「あたし、大腸がないの」難病で大腸を全摘出した漫画家・島袋全優さんがギャグ漫画を描く訳

#趣味   
 『腸よ鼻よ01』より

国指定の難病「潰瘍性大腸炎」を患った実体験をギャグ漫画として描いた『腸よ鼻よ』。漫画家の島袋全優さんは、専門学生だった19歳の時に潰瘍性大腸炎を発症し、何度も入退院を繰り返しながら大腸全摘出など10回もの手術を受けてきました。そんな辛いはずの闘病生活を、突き抜けたギャグに振り切って描いていて、多くの人の共感を呼んでいます。今回は、島袋全優さんに闘病中でも漫画を描き続けたわけについて聞きました。

こんなに辛い目にあってるんだから利用しないと損!

『腸よ鼻よ01』より

――潰瘍性大腸炎の実体験を漫画に描こうと思ったきっかけを教えてください。

島袋全優さん:もともと日常を四コマ漫画にすることがあったので、発症した時から「治ったらいつか絶対に病気のこと漫画にしてやる…!」と思っていました。「だってこんなに辛い目にあってるんだから、少しでも利用しないと損じゃん」と言う気持ちも正直ありましたよね。
担当さんから「闘病エッセイ漫画を描きませんか?」とお誘いがあって、当時まだ闘病の真っ最中だったのですが「まあいいか!」って感じで『腸よ鼻よ』の連載をスタートさせました。

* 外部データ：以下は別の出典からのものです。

(* ===== verification/Connect.v ===== *)
(** * Connectors: configuration and helpers

    What the connector drivers share (core/src/connectors.rs): the manifest's
    values as a configuration, the catalogue of drivers, subjects, bounded
    slots, URLs, dates, and the snapshots of detect units as they are stored. *)

From stdpp Require Import base gmap list strings.
From Stdlib Require Import ZArith Lia Ascii.
From S2P Require Import Prelude Text F64 Json Dlq Concrete.
Open Scope string_scope.
Open Scope Z_scope.

(** ** Configuration *)

(** core/src/connectors.rs:~33 [Config] *)
Notation Config := (smap Value).

Section Config.
Context {SD : Serde}.
Implicit Types c : Config.

(** core/src/connectors.rs:36-38 [Config::str] *)
Definition cfg_str c (key : string) : option string := map_get key c ≫= as_str.
(** core/src/connectors.rs:39-41 [Config::str_or] *)
Definition cfg_str_or c (key dflt : string) : string := default dflt (cfg_str c key).
(** core/src/connectors.rs:42-44 [Config::u64_or] *)
Definition cfg_u64_or c (key : string) (dflt : Z) : Z := default dflt (map_get key c ≫= as_u64).
(** core/src/connectors.rs:45-47 [Config::value] *)
Definition cfg_value c (key : string) : option Value := map_get key c.
Definition cfg_bool c (key : string) : bool := default false (map_get key c ≫= as_bool).

(** core/src/connectors.rs:51-61 [Config::headers] *)
Definition cfg_headers c : list (string * string) :=
  match map_get "HEADERS" c ≫= as_object with
  | Some o => omap (λ kv, s ← as_str (snd kv); Some (fst kv, s)) o
  | None => []
  end.

(** core/src/connectors.rs:66-79 [Config::env_vars] *)
Definition cfg_env_vars c : list (string * string) :=
  match map_get "ENV" c ≫= as_object with
  | Some o => map (λ kv, (fst kv, match snd kv with VString s => s | v => to_json v end)) o
  | None => []
  end.
End Config.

――辛い出来事も「ネタにしてやる!」という創作者魂がすごいです…! では、辛いことも多いであろう闘病を、あえて前向きでハイテンションなギャグ漫画として描いているのはなぜでしょうか?

島袋全優さん:ギャグ漫画でデビューした私が描いたら、否応なしに闘病エッセイもギャグ漫画になったという感じです。
そもそも暗い闘病エッセイって読むのにハードルが高くないですか? 私自身も病気になる前は闘病エッセイをあまり読んだことがなかったですし、辛い闘病生活をそのまま描いても、楽しくなければ読んでもらえないだろうなと思いました。『腸よ鼻よ』が病気の人にも病気じゃない人にも楽しんでもらえる闘病漫画であったら嬉しいです。
ギャグ漫画にしても辛かったのは伝わっちゃってますけどね!

『腸よ鼻よ01』より

――登場人物も実在されている方がモデルとのことですが、全員ものすごくキャラが濃いのが印象的でした。どのようにしてキャラの作り込みをしているのでしょうか? 

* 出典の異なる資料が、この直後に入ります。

(** One unit decided on: it is settled and the others are as they were. *)
Lemma verdict_settles name spec u : units_ok_but lost u → sp_name spec = name →
  let '(start, stop) := reload_verdict (seen_as <$> handle_of name u) spec in
  let u1 := if stop then stop_unit name u else u in
  let u2 := if start then start_proc spec u1 else u1 in
  units_ok_but lost u2 ∧ (∀ n, n ≠ name → handle_of n u2 = handle_of n u) ∧ settled spec (handle_of name u) (handle_of name u2).
Proof.
  intros Hu Hname. unfold reload_verdict. destruct (handle_of name u) as [h|] eqn:Eh; cbn.
  - destruct (h_stop h) eqn:Es; cbn.
    + split; [|split].
      * apply start_proc_ok; [done|]. intros h'. rewrite Hname, Eh. by intros [= <-].
      * intros n Hn. rewrite (proj2 (start_proc_of n spec u Hu)) by congruence. done.
      * destruct (proj1 (start_proc_of name spec u Hu)) as (h' & -> & Hs & Hl); [done|].
        exists h'. rewrite Hs. auto.
    + destruct (Z.eqb_spec (sp_mtime (h_spec h)) (sp_mtime spec)) as [Em|Em]; cbn.
      { split; [done|]. split; [done|]. rewrite Eh. exists h. auto. }
      assert (units_ok_but lost (stop_unit name u)) as Hu1 by (by apply stop_unit_ok). split; [|split].
      * apply start_proc_ok; [done|]. intros h'. rewrite Hname, stop_unit_of, String.eqb_refl, Eh by done.
        by intros [= <-].
      * intros n Hn. rewrite (proj2 (start_proc_of n spec _ Hu1)) by congruence.
        rewrite stop_unit_of by done. by destruct (String.eqb_spec n name).
      * destruct (proj1 (start_proc_of name spec _ Hu1)) as (h' & -> & Hs & Hl); [done|].
        exists h'. rewrite Hs. auto.
  - split; [|split].
    + apply start_proc_ok; [done|]. intros h'. by rewrite Hname, Eh.
    + intros n Hn. rewrite (proj2 (start_proc_of n spec u Hu)) by congruence. done.
    + destruct (proj1 (start_proc_of name spec u Hu)) as (h' & -> & Hs & Hl); [done|].
      exists h'. rewrite Hs. auto.
Qed.

Lemma reload_start_spec current wanted started stopped u r1 r2 u' :
  units_ok_but lost u → NoDup (map fst wanted) → (∀ n s, (n, s) ∈ wanted → sp_name s = n) →
  (∀ n, n ∈ map fst wanted → current !! n = seen_as <$> handle_of n u) →
  reload_start current wanted started stopped u = (r1, r2, u') →
  units_ok_but lost u' ∧ (∀ n, n ∉ map fst wanted → handle_of n u' = handle_of n u) ∧
  (∀ n s, (n, s) ∈ wanted → settled s (handle_of n u) (handle_of n u')).
Proof.
  revert started stopped u. induction wanted as [|[name spec] wanted IH]; intros started stopped u Hu Hnd Hnm Hcur.
  { cbn. intros [= _ _ <-]. split; [done|]. split; [done|]. intros n s H. by apply elem_of_nil in H. }
  cbn [reload_start]. cbn [map fst] in *. apply NoDup_cons in Hnd as [Hni Hnd].
  pose proof (verdict_settles name spec u Hu (Hnm _ _ ltac:(left))) as Hv. rewrite (Hcur name ltac:(left)).
  destruct (reload_verdict _ spec) as [start stop]. cbv zeta in Hv.
  set (u2 := if start then _ else _) in Hv. destruct Hv as (Hu2 & Hne2 & Hset).
  intros H. change (reload_start current wanted (if start then started + 1 else started)
    (if stop then stopped + 1 else stopped) u2 = (r1, r2, u')) in H.
  eapply IH in H as (Hok & Hrest & Hdone); [|done|done| |].
  2: { intros n s Hin. apply Hnm. by right. }
  2: { intros n Hin. rewrite Hcur by (by right). rewrite Hne2; [done|]. by intros ->. }
  split; [done|]. split.
  - intros n Hn. rewrite elem_of_cons in Hn. rewrite Hrest, Hne2; [done|naive_solver..].
  - intros n s [[= -> ->]|Hin]%elem_of_cons.
    + by rewrite Hrest.
    + assert (n ≠ name). { intros ->. apply Hni. apply (list_elem_of_fmap_2 fst _ _ Hin). }
      specialize (Hdone n s Hin). by rewrite Hne2 in Hdone.
Qed.

Lemma wanted_name specs n s : wanted_of specs !! n = Some s → sp_name s = n.
Proof.
  unfold wanted_of. assert (∀ m : gmap string Spec, (∀ n s, m !! n = Some s → sp_name s = n) →
    ∀ n s, fold_left (λ m s, <[sp_name s := s]> m) specs m !! n = Some s → sp_name s = n) as H.
  { induction specs as [|s' specs IH]; intros m Hm; cbn [fold_left]; [done|]. apply IH.
    intros n' s1 [(<- & <-)|[_ H]]%lookup_insert_Some; [done|by apply Hm]. }
  by apply H.
Qed.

島袋全優さん:キャラデザは、許可を頂いている方は実際の姿に似せたり、可愛くして!という要望があった時は可愛くすることもあります。連絡が取れない場合は、あえて似せないようにデザインして描いています。あと、描く時に大変だと困るので出来るだけシンプルに差別化して描いてます。
ご本人を知っている人からすると何となく見てわかるそうですよ。

5億円もらっても漫画を描くのだけはやめられない!

『腸よ鼻よ04』より

――闘病漫画としてだけでなく、島袋さんが漫画家として成長していく物語としても楽しめました。入院中も漫画を描き続けていたのはなぜでしょうか? また、島袋さんにとって漫画とは?

島袋全優さん:漫画を描くのが趣味で大好きなので、入院中に漫画を描くのを止められたら暇で暇で仕方ないってのもありました。仕事の漫画を止められたら、手を抜いて描ける落書き漫画を描いていたくらいです。今もまだ漫画を描くのが大好きですし、多分一生飽きない生きがいなのかもしれません。
5億円あげるから漫画描くの止めろって言われても5億円要らんので漫画描きます。

「自分めっちゃ偉い!」プラス発言の波に周りを巻き込もう!

――前向きでいるための考え方や、工夫していることなどはありますか?

島袋全優さん:工夫というか、自分に思い込ませるというか…。物事の捉え方も人それぞれなので意識的に変えるのはとても大変だと思います。できるなら声に出して「自分めっちゃ偉い!」とか「ちょー頑張ってる!」とか「えっ!めっちゃいい女じゃん私!」とか言っておけば、周りもだんだん褒めてくれるしお互いに言い合うようになります。周りも巻き込みましょう、プラス発言の波に。

『腸よ鼻よ07』より

――島袋さんがこれから挑戦したいことや描きたいことなどがあれば教えてください。

島袋全優さん:これからも色々な漫画描いていきたいです! あと、できるなら切実に漫画家の友達をもっと増やしたいです。

――入院中のベッドの上でも漫画を描き続けていたという島袋さん。好きなことをやりたい!というパワーが闘病生活の支えにもなっていたのですね。闘病ギャグ漫画『腸よ鼻よ』は、今現在病気と戦っている人もそうでない人も、読むときっと元気になれる一冊です。